> [Task description] Look through the entries below for the string "then", and copy each line where it is found.

> [Stored dataset items]
================

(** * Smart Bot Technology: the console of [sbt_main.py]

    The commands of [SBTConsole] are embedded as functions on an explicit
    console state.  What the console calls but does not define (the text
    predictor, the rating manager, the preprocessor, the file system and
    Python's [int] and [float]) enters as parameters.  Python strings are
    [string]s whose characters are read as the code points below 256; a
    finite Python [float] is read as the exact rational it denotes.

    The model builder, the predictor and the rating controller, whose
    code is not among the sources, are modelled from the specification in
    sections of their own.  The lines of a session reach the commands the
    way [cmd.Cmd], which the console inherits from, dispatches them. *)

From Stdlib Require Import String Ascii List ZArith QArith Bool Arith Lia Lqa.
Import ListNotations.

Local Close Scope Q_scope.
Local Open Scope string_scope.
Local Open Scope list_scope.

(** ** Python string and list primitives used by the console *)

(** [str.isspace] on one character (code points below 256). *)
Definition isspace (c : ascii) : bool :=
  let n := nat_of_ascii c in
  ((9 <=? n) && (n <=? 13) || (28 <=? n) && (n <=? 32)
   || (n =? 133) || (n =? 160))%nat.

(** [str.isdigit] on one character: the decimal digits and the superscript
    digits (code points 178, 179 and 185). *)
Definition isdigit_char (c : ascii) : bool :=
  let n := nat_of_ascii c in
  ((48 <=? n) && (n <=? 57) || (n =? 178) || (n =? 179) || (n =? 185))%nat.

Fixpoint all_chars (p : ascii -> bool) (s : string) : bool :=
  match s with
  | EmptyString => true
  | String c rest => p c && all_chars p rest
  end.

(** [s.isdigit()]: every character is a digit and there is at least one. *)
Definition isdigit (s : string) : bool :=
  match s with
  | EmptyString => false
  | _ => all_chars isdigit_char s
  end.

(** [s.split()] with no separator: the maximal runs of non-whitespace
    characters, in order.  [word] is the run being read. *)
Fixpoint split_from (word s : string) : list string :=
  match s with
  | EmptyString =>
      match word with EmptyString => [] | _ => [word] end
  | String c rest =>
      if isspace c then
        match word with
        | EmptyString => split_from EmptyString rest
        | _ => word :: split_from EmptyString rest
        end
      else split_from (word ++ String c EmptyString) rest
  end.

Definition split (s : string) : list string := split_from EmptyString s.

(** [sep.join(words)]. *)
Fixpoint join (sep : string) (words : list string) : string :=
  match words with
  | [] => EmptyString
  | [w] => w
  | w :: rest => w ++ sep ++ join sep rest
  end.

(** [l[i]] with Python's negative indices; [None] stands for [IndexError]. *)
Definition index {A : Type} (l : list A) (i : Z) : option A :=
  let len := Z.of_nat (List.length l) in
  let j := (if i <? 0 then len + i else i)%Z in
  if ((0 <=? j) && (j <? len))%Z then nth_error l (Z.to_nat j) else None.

================

> [Exercise solution]
      if isspace c then
  let j := (if i <? 0 then len + i else i)%Z in
  if ((0 <=? j) && (j <? len))%Z then nth_error l (Z.to_nat j) else None.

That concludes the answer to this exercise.